Simple HTML DOM
Simple HTML Dom provides an object-oriented way of accessing the html dom in php. I've used it before with alot of success, but it will choke on a large dom structure. A nice feature is the ability to manipulate the dom and save it using this oo-design. It allows you to perform selector-searches of the dom:
// Find all <div> which attribute id=foo
$ret = $html->find('div[id=foo]');
or:
// Find all <li> in <ul>
foreach($html->find('ul') as $ul)
{
foreach($ul->find('li') as $li)
{
// do something...
}
}
// Find first <li> in first <ul>
$e = $html->find('ul', 0)->find('li', 0);
And it allows for traversal:
echo $html->getElementById("div1")->childNodes(1)->childNodes(1)->childNodes(2)->getAttribute('id');
DOMDocument
As others have noted, you can also use the DOMDocument as well.
XPath
From my personal experience, while xpath is harder to get working, it's worth it if you're only interested in extracting info from the dom.

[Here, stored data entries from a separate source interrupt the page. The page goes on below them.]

(** A number literal is rounded to the nearest double, ties to even: it is
    zero when its mantissa is, or when it is at most 2^-1075. *)
Definition number_is_zero (n : number) : bool :=
  (mant n =? 0)
  || ((exp10 n <? 0)%Z
      && (Z.of_N (mant n) * 2 ^ 1075 <=? 10 ^ (- exp10 n))%Z).

Definition truthy (v : option JSON) : bool :=
  match v with
  | None => false
  | Some JNull => false
  | Some (JBool b) => b
  | Some (JNumber n) => negb (number_is_zero n)
  | Some (JString s) => negb (is_nil s)
  | Some (JArray _) => true
  | Some (JObject _) => true
  end.

(** [variation.name && variation.html] as a condition *)
Definition keeps (variation : JSON) : option bool :=
  match get variation (txt "name") with
  | None => None
  | Some nm =>
      if truthy nm then
        match get variation (txt "html") with
        | None => None
        | Some h => Some (truthy h)
        end
      else Some false
  end.

(** the body of the [for await] loop over the decoded values; an exception
    leaves the loop with the list as it is *)
Fixpoint collect (variations : list JSON) (componentVariations : list JSON)
  : list JSON :=
  match variations with
  | [] => componentVariations
  | variation :: rest =>
      match keeps variation with
      | None => componentVariations
      | Some true => collect rest (componentVariations ++ [variation])
      | Some false => collect rest componentVariations
      end
  end.

(** The variations list after the loop, from the chunks the stream delivered
    ([setComponentVariations([])] precedes the loop). *)
Definition handleGenerateVariations (responseStream : list chunk)
  : option (list JSON) :=
  match parseJsonStream responseStream with
  | Some variations => Some (collect variations [])
  | None => None
  end.

(** ** The interface state: style tags, navigation, placeholders *)

(** [toggleStyle]: the updater of the selected style tags *)
Definition toggleStyle (style : str) (prev : list str) : list str :=
  if existsb (str_eqb style) prev
  then filter (fun s => negb (str_eqb s style)) prev
  else prev ++ [style].

(** The two pointers of the navigation; [focusedArtifactIndex] is [None]
    for [null]. *)
Module Nav.
Record t := mk { currentSessionIndex : Z; focusedArtifactIndex : option Z }.
End Nav.

(** [sessions[i]] *)
Definition sessionAt (sessions : list Session.t) (i : Z) : option Session.t :=
  if (i <? 0)%Z then None else nth_error sessions (Z.to_nat i).

Definition nextItem (sessions : list Session.t) (st : Nav.t) : Nav.t :=
  match Nav.focusedArtifactIndex st with
  | Some focused =>
      if (focused <? 2)%Z
      then Nav.mk (Nav.currentSessionIndex st) (Some (focused + 1)%Z)
      else st
  | None =>
      if (Nav.currentSessionIndex st <? Z.of_nat (length sessions) - 1)%Z
      then Nav.mk (Nav.currentSessionIndex st + 1)%Z None
      else st
  end.

Definition prevItem (st : Nav.t) : Nav.t :=
  match Nav.focusedArtifactIndex st with
  | Some focused =>
      if (0 <? focused)%Z
      then Nav.mk (Nav.currentSessionIndex st) (Some (focused - 1)%Z)
      else st
  | None =>
      if (0 <? Nav.currentSessionIndex st)%Z
      then Nav.mk (Nav.currentSessionIndex st - 1)%Z None
      else st
  end.

Definition hasStarted (sessions : list Session.t) (isLoading : bool) : bool :=
  (0 <? length sessions)%nat || isLoading.

Definition canGoBack (sessions : list Session.t) (isLoading : bool) (st : Nav.t)
  : bool :=
  if hasStarted sessions isLoading then
    match Nav.focusedArtifactIndex st with
    | Some focused => (0 <? focused)%Z
    | None => (0 <? Nav.currentSessionIndex st)%Z
    end
  else false.

Definition canGoForward (sessions : list Session.t) (isLoading : bool) (st : Nav.t)
  : bool :=
  if hasStarted sessions isLoading then
    match Nav.focusedArtifactIndex st with
    | Some focused =>
        let n :=
          match sessionAt sessions (Nav.currentSessionIndex st) with
          | Some currentSession => length (Session.artifacts currentSession)
          | None => 0%nat
          end in
        (focused <? Z.of_nat n - 1)%Z
    | None => (Nav.currentSessionIndex st <? Z.of_nat (length sessions) - 1)%Z
    end
  else false.

(** The updater of the placeholder index, run by the timer: the remainder of
    [prev + 1] by the number of placeholders; [None] is [NaN]. *)
Definition nextPlaceholderIndex (placeholders_length : N) (prev : option N)
  : option N :=
  match prev with
  | Some p =>
      if placeholders_length =? 0 then None
      else Some ((p + 1) mod placeholders_length)
  | None => None
  end.

(** ** handleInitialSubmit: the clarification step *)

(** the clarification call: its response, with the text it carries if any,
    or an exception *)
Inductive response : Type :=
| Responded (responseText : option str)
| Failed.

(** what a submission leads to: nothing, the questionnaire, or the
    generation *)
Inductive submission : Type :=
| Ignored
| Clarify (pendingPrompt : str) (refinementQuestions : list JSON)
| Generate (basePrompt : str).

Definition handleInitialSubmit (manualPrompt : option str) (inputValue : str)
  (isLoading : bool) (r : response) : submission :=
  let promptToUse :=
    match manualPrompt with
    | Some m => str_or m inputValue
    | None => inputValue
    end in
  let trimmedInput := trim promptToUse in
  if is_nil trimmedInput || isLoading then Ignored
  else
    match r with
    | Failed => Generate trimmedInput
    | Responded responseText =>
        let t := match responseText with Some x => x | None => [] end in
        match extractJson (str_or t (txt "[]")) with
        | JArray (q :: questions) => Clarify trimmedInput (q :: questions)
        | _ => Generate trimmedInput
        end
    end.

(** * Vocabulary of the properties *)

(** ** Braces *)

Definition is_brace (c : N) : bool := (c =? LBRACE) || (c =? RBRACE).

(** no brace character in a string *)
Definition nobrace (s : str) : bool := forallb (fun c => negb (is_brace c)) s.

(** no brace character in any member name or string value *)
Fixpoint brace_free (v : JSON) : bool :=
  match v with
  | JString s => nobrace s
  | JArray l => forallb brace_free l
  | JObject m =>
      forallb (fun kv : str * JSON => let (k, x) := kv in nobrace k && brace_free x)
              m
  | _ => true
  end.

(** [bal d s]: the nesting depth after [s], entered at depth [d], when no
    closing brace of [s] is unmatched *)
Fixpoint bal (d : nat) (s : str) : option nat :=
  match s with
  | [] => Some d
  | c :: s' =>
      if c =? LBRACE then bal (S d) s'
      else if c =? RBRACE then
        match d with
        | O => None
        | S d' => bal d' s'
        end
      else bal d s'
  end.

Ltac chars :=
  unfold is_ws, is_digit, is_brace, is_js_space, escape_char, hex_val,
    LBRACE, RBRACE, LBRACKET, RBRACKET, QUOTE, BACKSLASH, COLON, COMMA,
    MINUS, PLUS, DOT, BACKTICK in *.

Ltac btac :=
  repeat match goal with
    | H : _ && _ = true |- _ => apply andb_true_iff in H; destruct H
    | H : _ || _ = false |- _ => apply orb_false_iff in H; destruct H
    | H : negb _ = true |- _ => apply negb_true_iff in H
    | H : negb _ = false |- _ => apply negb_false_iff in H
    | H : (_ =? _) = true |- _ => apply N.eqb_eq in H
    | H : (_ =? _) = false |- _ => apply N.eqb_neq in H
    | H : (_ <=? _) = true |- _ => apply N.leb_le in H
    | H : (_ <=? _) = false |- _ => apply N.leb_gt in H
    | H : (_ <? _) = true |- _ => apply N.ltb_lt in H
    | H : (_ <? _) = false |- _ => apply N.ltb_ge in H
    end.

(** [reads s rest]: [rest] is what is left of [s] after a non-empty prefix
    without braces *)
Definition reads (s rest : str) : Prop :=
  exists c, s = c ++ rest /\ c <> [] /\ nobrace c = true.

Definition balanced (c : str) : Prop := bal 0 c = Some 0%nat.

Definition members_free (m : list (str * JSON)) : bool :=
  forallb (fun kv : str * JSON => let (k, x) := kv in nobrace k && brace_free x) m.

(** What a successful call of each of the three mutually recursive parsing
    functions has read: a non-empty prefix of its input, balanced in its
    braces when the value has no brace in a string; an object is read from
    its opening brace to its closing brace. *)
Definition value_reads (s : str) (v : JSON) (rest : str) : Prop :=
  exists c, s = c ++ rest /\ c <> [] /\
    (brace_free v = true -> balanced c) /\
    (hd_error s = Some LBRACE ->
       (exists m, v = JObject m) /\
       exists c', c = LBRACE :: c' ++ [RBRACE] /\ (brace_free v = true -> balanced c')).

Definition members_read (s : str) (m : list (str * JSON)) (rest : str) : Prop :=
  exists c, s = c ++ RBRACE :: rest /\ (members_free m = true -> balanced c).

Definition elements_read (s : str) (l : list JSON) (rest : str) : Prop :=
  exists c, s = c ++ RBRACKET :: rest /\ c <> [] /\
    (forallb brace_free l = true -> balanced c).

(** a text that starts with an opening brace and ends with a closing brace *)
Definition wrapped (o : str) : bool := (hd 0 o =? LBRACE) && (last o 0 =? RBRACE).

(** An opening brace that is never closed: no closing brace of [p] is
    unmatched. *)
Definition unclosed (p : str) : bool :=
  match bal 0 p with Some _ => true | None => false end.

(** ** The loop of the decoder *)

(** [Drain buffer start vs buffer']: from the loop state [(buffer, start)]
    the [while] loop yields [vs] and exits with [buffer']. *)
Inductive Drain : str -> option nat -> list JSON -> str -> Prop :=
| Drain_exit buffer :
    Drain buffer None [] buffer
| Drain_break buffer st :
    find_end buffer st = None ->
    Drain buffer (Some st) [] buffer
| Drain_yield buffer st e v vs buffer' :
    find_end buffer st = Some e ->
    JSON_parse (substring buffer st (e + 1)) = Some v ->
    Drain (skipn (e + 1) buffer) (indexOf LBRACE (skipn (e + 1) buffer) 0) vs buffer' ->
    Drain buffer (Some st) (v :: vs) buffer'
| Drain_skip buffer st e vs buffer' :
    find_end buffer st = Some e ->
    JSON_parse (substring buffer st (e + 1)) = None ->
    Drain buffer (indexOf LBRACE buffer (st + 1)) vs buffer' ->
    Drain buffer (Some st) vs buffer'.

(** [Retried buffer start]: the loop, entered on [buffer] at its first
    opening brace, reaches [start] through failed parses only. *)
Inductive Retried (buffer : str) : option nat -> Prop :=
| Retried_first : Retried buffer (indexOf LBRACE buffer 0)
| Retried_next st e :
    Retried buffer (Some st) ->
    find_end buffer st = Some e ->
    JSON_parse (substring buffer st (e + 1)) = None ->
    Retried buffer (indexOf LBRACE buffer (st + 1)).

(** A well-formed object for the scanner: its text parses, runs from an
    opening brace to a closing brace, and no member name or string value of
    it contains a brace. *)
Definition good (o : str) (v : JSON) : Prop :=
  JSON_parse o = Some v /\ wrapped o = true /\ brace_free v = true.

(** Every opening brace of [m] is closed in [m]: none of them is followed
    by a text that leaves it open. *)
Fixpoint all_closed (m : str) : bool :=
  match m with
  | [] => true
  | c :: m' =>
      (if c =? LBRACE then negb (unclosed m') else true) && all_closed m'
  end.

(** The span the scanner delimits from an opening brace at position [st]
    of [m]: up to the closing brace that brings the count back to zero. *)
Definition span_at (m : str) (st : nat) : option str :=
  if nth st m 0 =? LBRACE then
    match find_end m st with
    | Some e => Some (substring m st (e + 1))
    | None => None
    end
  else None.

(** none of the spans the scanner delimits in [m] is valid JSON *)
Definition no_valid_span (m : str) : bool :=
  forallb (fun st =>
             match span_at m st with
             | Some jsonString =>
                 match JSON_parse jsonString with
                 | Some _ => false
                 | None => true
                 end
             | None => true
             end)
          (seq 0 (length m)).

(** ** The extractor and the store *)

Definition parse_or_null (s : str) : JSON :=
  match JSON_parse s with
  | Some v => v
  | None => JNull
  end.

Definition artifact_at (st : list Session.t) (i j : nat) : option Artifact.t :=
  match nth_error st i with
  | Some sess => nth_error (Session.artifacts sess) j
  | None => None
  end.

Definition status_at (st : list Session.t) (i j : nat) : option Status :=
  option_map Artifact.status (artifact_at st i j).

(** the updaters keyed by session id and artifact id *)
Definition keyed (u : update) : bool :=
  match u with
  | UpdateHtml _ _ _ | Finalize _ _ _ | Fail _ _ => true
  | _ => false
  end.
(** A pixel whose square the mask covers whole holds the source pixel of the
    same place in the cell, when the cells are whole numbers of pixels wide
    and high. *)
Lemma cell_slice_inside_exact (img : RasterImage) (row col : nat) (cw ch i j : Z) :
  (0 < cw)%Z -> (0 < ch)%Z ->
  width img = (Z.of_nat COLS * cw)%Z ->
  height img = (Z.of_nat ROWS * ch)%Z ->
  (row < ROWS)%nat -> (col < COLS)%nat ->
  (0 <= i < cw)%Z -> (0 <= j < ch)%Z ->
  rounded_cover (cellWidth img) (cellHeight img) (borderRadius img) i j = Covered ->
  bm_px (bitmap (blob (cell_slice img row col))) i j =
  exact_copy (pixel img (Z.of_nat col * cw + i) (Z.of_nat row * ch + j)).
Proof.
  intros Pcw Pch Ew Eh Hrow Hcol Hi Hj Hin.
  rewrite cell_slice_px.
  assert (Qcw : cellWidth img == inject_Z cw).
  { unfold cellWidth. rewrite Ew, inject_Z_mult. field. discriminate. }
  assert (Qch : cellHeight img == inject_Z ch).
  { unfold cellHeight. rewrite Eh, inject_Z_mult. field. discriminate. }
  assert (Qw : inject_Z (width img) == 6 * inject_Z cw).
  { rewrite Ew, inject_Z_mult. reflexivity. }
  assert (Qh : inject_Z (height img) == 4 * inject_Z ch).
  { rewrite Eh, inject_Z_mult. reflexivity. }
  pose proof (inject_Z_pos _ Pcw) as Pw. pose proof (inject_Z_pos _ Pch) as Ph.
  pose proof (inject_Z_nonneg i (proj1 Hi)) as Pi.
  pose proof (inject_Z_nonneg j (proj1 Hj)) as Pj.
  pose proof (inject_Z_succ_le i cw (proj2 Hi)) as Si.
  pose proof (inject_Z_succ_le j ch (proj2 Hj)) as Sj.
  pose proof (inject_Z_nonneg (Z.of_nat col) (Nat2Z.is_nonneg col)) as Pc.
  pose proof (inject_Z_nonneg (Z.of_nat row) (Nat2Z.is_nonneg row)) as Pr.
  assert (Bc : inject_Z (Z.of_nat col) + 1 <= 6).
  { apply (inject_Z_succ_le (Z.of_nat col) 6). unfold COLS in Hcol. lia. }
  assert (Br : inject_Z (Z.of_nat row) + 1 <= 4).
  { apply (inject_Z_succ_le (Z.of_nat row) 4). unfold ROWS in Hrow. lia. }
  set (qc := inject_Z (Z.of_nat col)) in *. set (qr := inject_Z (Z.of_nat row)) in *.
  set (qi := inject_Z i) in *. set (qj := inject_Z j) in *.
  set (CW := cellWidth img) in *. set (CH := cellHeight img) in *.
  set (W := inject_Z (width img)) in *. set (H := inject_Z (height img)) in *.
  set (qcw := inject_Z cw) in *. set (qch := inject_Z ch) in *.
  unfold drawImage9.
  rewrite (Qle_bool_false CW 0), (Qle_bool_false CH 0) by lra.
  cbn [orb cv_px with_px]. rewrite clipped_cell_cover, clipped_cell_clear.
  fold CW CH. rewrite Hin. cbn [meet].
  assert (Kw : CW / CW == 1) by (field; lra).
  assert (Kh : CH / CH == 1) by (field; lra).
  assert (Xl : Qmax (qc * CW) 0 == qc * CW) by (apply Q.max_l; rewrite Qcw; nra).
  assert (Yl : Qmax (qr * CH) 0 == qr * CH) by (apply Q.max_l; rewrite Qch; nra).
  assert (Xr : Qmin (qc * CW + CW) W == qc * CW + CW).
  { apply Q.min_l. rewrite Qcw, Qw. nra. }
  assert (Yr : Qmin (qr * CH + CH) H == qr * CH + CH).
  { apply Q.min_l. rewrite Qch, Qh. nra. }
  rewrite rect_cover_covered.
  - cbn [meet]. unfold exact_copy, sample_at. fold qi qj.
    rewrite (proj2 (Qeq_bool_iff _ _) Kw), (proj2 (Qeq_bool_iff _ _) Kh).
    assert (Ex : qc * CW + (qi - 0) / (CW / CW) == inject_Z (Z.of_nat col * cw + i)).
    { rewrite Kw, Qcw, inject_Z_plus, inject_Z_mult. fold qc qcw qi. field. }
    assert (Ey : qr * CH + (qj - 0) / (CH / CH) == inject_Z (Z.of_nat row * ch + j)).
    { rewrite Kh, Qch, inject_Z_plus, inject_Z_mult. fold qr qch qj. field. }
    destruct (whole_number _ _ Ex) as [-> ->].
    destruct (whole_number _ _ Ey) as [-> ->].
    reflexivity.
  - fold qi. rewrite Xl, Kw. lra.
  - fold qi W. rewrite Xr, Kw, Qcw. lra.
  - fold qj. rewrite Yl, Kh. lra.
  - fold qj H. rewrite Yr, Kh, Qch. lra.
Qed.
Lemma af_basis_list M (I : AugmentedChowRingIdeal_atom_free)
    (x : gset E → poly) :
  af_matroid I = M →
  (∀ F, F ∈ af_flats I → dict_get (af_flats_generator I) F = Ok (x F)) →
  af_groebner_basis I "constructed"
  = λ _, Ok (af_flats I ≫= λ F, af_flats I ≫= λ G,
               (if decide (F ⊈ G ∧ G ⊈ F) then [x F * x G]%P
                else if decide (F ⊂ G) then
                  if decide (sum_strictly_below x (af_flats I) F ≠ zero)
                  then [x F * sum_strictly_below x (af_flats I) F
                                ^ (Z.of_nat (rank M G) - Z.of_nat (rank M F))]%P
                  else []
                else [])
               ++ [sum_strictly_below x (af_flats I) F
                     ^ Z.of_nat (rank M F) + one]%P).
Proof.
  intros HM Hx. unfold af_groebner_basis. simpl. rewrite HM.
  set (fl := af_flats I) in *. set (d := af_flats_generator I) in *.
  rewrite (foldM_append _ (λ F, fl ≫= λ G,
    (if decide (F ⊈ G ∧ G ⊈ F) then [x F * x G]%P
     else if decide (F ⊂ G) then
       if decide (sum_strictly_below x fl F ≠ zero)
       then [x F * sum_strictly_below x fl F
                     ^ (Z.of_nat (rank M G) - Z.of_nat (rank M F))]%P
       else []
     else [])
    ++ [sum_strictly_below x fl F ^ Z.of_nat (rank M F) + one]%P)).
  { unfold PolynomialSequence. simpl. by rewrite app_nil_r. }
  intros gb F HF. apply foldM_append. intros gb' G HG.
  rewrite (foldM_Ok _ (λ t H, if decide (H ⊂ F) then (t + x H)%P else t)).
  2:{ intros t H' HH'. destruct (decide (H' ⊂ F)); [|done].
      by rewrite Hx. }
  rewrite (fold_left_add_filter (λ H, H ⊂ F)). simpl.
  fold (psum (x <$> filter (λ H, H ⊂ F) fl)).
  fold (sum_strictly_below x fl F).
  destruct (decide (¬ (G ⊆ F ∨ F ⊂ G))) as [Hn|Hn].
  - rewrite !Hx by done. simpl.
    apply incomparable_iff in Hn. rewrite decide_True by tauto.
    by rewrite <-app_assoc.
  - rewrite (decide_False (P := F ⊈ G ∧ G ⊈ F)).
    2:{ intros ?. apply Hn, incomparable_iff. tauto. }
    destruct (decide (F ⊂ G)); [|done].
    destruct (decide (_ ≠ zero)); [|done].
    rewrite Hx by done. simpl. by rewrite <-app_assoc.
Qed.
Lemma af_basis_elem M (x : gset E → poly) fl (p : poly) :
  p ∈ (fl ≫= λ F, fl ≫= λ G,
         (if decide (F ⊈ G ∧ G ⊈ F) then [x F * x G]%P
          else if decide (F ⊂ G) then
            if decide (sum_strictly_below x fl F ≠ zero)
            then [x F * sum_strictly_below x fl F
                          ^ (Z.of_nat (rank M G) - Z.of_nat (rank M F))]%P
            else []
          else [])
         ++ [sum_strictly_below x fl F ^ Z.of_nat (rank M F) + one]%P)
  ↔ (∃ F G, F ∈ fl ∧ G ∈ fl ∧ F ⊈ G ∧ G ⊈ F ∧ p = (x F * x G)%P)
    ∨ (∃ F G, F ∈ fl ∧ G ∈ fl ∧ F ⊂ G ∧ sum_strictly_below x fl F ≠ zero
              ∧ p = (x F * sum_strictly_below x fl F
                             ^ (Z.of_nat (rank M G) - Z.of_nat (rank M F)))%P)
    ∨ (∃ F, F ∈ fl
            ∧ p = (sum_strictly_below x fl F ^ Z.of_nat (rank M F) + one)%P).
Proof.
  rewrite list_elem_of_bind. split.
  - intros (F & (G & Hp & HG)%list_elem_of_bind & HF).
    apply elem_of_app in Hp as [Hp|Hp%list_elem_of_singleton].
    + destruct (decide (F ⊈ G ∧ G ⊈ F)) as [[? ?]|].
      { apply list_elem_of_singleton in Hp. left. by exists F, G. }
      destruct (decide (F ⊂ G)); [|by apply elem_of_nil in Hp].
      destruct (decide _); [|by apply elem_of_nil in Hp].
      apply list_elem_of_singleton in Hp. right. left. by exists F, G.
    + right. right. by exists F.
  - intros [(F & G & HF & HG & HFG & HGF & ->)
           |[(F & G & HF & HG & HFG & Hne & ->)|(F & HF & ->)]].
    + exists F. split; [|done]. apply list_elem_of_bind. exists G.
      split; [|done]. apply elem_of_app. left.
      rewrite decide_True by done. left.
    + exists F. split; [|done]. apply list_elem_of_bind. exists G.
      split; [|done]. apply elem_of_app. left.
      rewrite decide_False by (intros [Hn _]; apply Hn, HFG).
      rewrite !decide_True by done. left.
    + exists F. split; [|done]. apply list_elem_of_bind. exists F.
      split; [|done]. apply elem_of_app. right. left.
Qed.

Lemma af_groebner_basis_spec M I (algorithm : string) (args : extra_args) :
  NoDup (nonempty_flats M) → af_init M = Ok I →
  algorithm = "" ∨ algorithm = "constructed" →
  ∃ gb, af_groebner_basis I algorithm args = Ok gb
        ∧ ∀ p, p ∈ gb ↔ af_basis_family M p.
Proof.
  intros Hfl HI Halg.
  destruct (af_init_inv M I Hfl HI) as (HM & Hflats & Hfg & _).
  assert (af_groebner_basis I algorithm = af_groebner_basis I "constructed")
    as -> by (by destruct Halg as [-> | ->]).
  rewrite (af_basis_list M I (x_ (nonempty_flats M)) HM).
  2:{ intros F HF. rewrite Hfg. apply dict_get_tab. by rewrite <-Hflats. }
  rewrite Hflats. eexists. split; [done|]. intros p. apply af_basis_elem.
Qed.

(** C5. For every matroid and ring, the polynomials of the sequence that
    [groebner_basis] of [AugmentedChowRingIdeal_atom_free] returns with
    the default algorithm are: [x_F * x_G] for the incomparable flats [F],
    [G] of rank at least 1; [x_F * down(F) ^ (rank(G) - rank(F))] for the
    flats [F < G] with [down(F) = sum of x_H over the flats H strictly
    below F] nonzero; and [down(F) ^ rank(F) + 1] for every flat [F] of
    rank at least 1, constant term included. *)
Theorem af_groebner_basis_families M I (algorithm : string)
    (args : extra_args) :
  NoDup (nonempty_flats M) → af_init M = Ok I →
  algorithm = "" ∨ algorithm = "constructed" →
  ∃ gb, af_groebner_basis I algorithm args = Ok gb
        ∧ ∀ p, p ∈ gb ↔ af_basis_family M p.
Proof. apply af_groebner_basis_spec. Qed.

While not perfectly related to the info you're trying to extract, here's how I've used xpath to extract info from an xml document:
The XML:
<?xml version="1.0" encoding="utf-8"?>
<Report>
<CampaignPerformanceReportColumns>
<Column name="AccountName" />
...
<Column name="CampaignId" />
</CampaignPerformanceReportColumns>
<Table>
<Row>
<CampaignName value="Auctions" />
<GregorianDate value="8/11/2010" />
...
<CampaignId value="60312546" />
</Row>
<Row>
<CampaignName value="Auctions" />
<GregorianDate value="8/11/2010" />
...
<CampaignId value="60312546" />
</Row>
<Row>
<CampaignName value="Auctions 2" />
<GregorianDate value="8/11/2010" />
...
<CampaignId value="603125467" />
</Row>
</Table>
</Report>
PHP:
$xml = simplexml_load_file($file);
// Get each Row
$result = $xml->xpath("Table/Row");
// Get the CampaignId of each Row
$result = $xml->xpath("//Row/CampaignId");
XPath has many more features; I'd encourage you to explore it if you need to extract alot of info from any xml-structured document.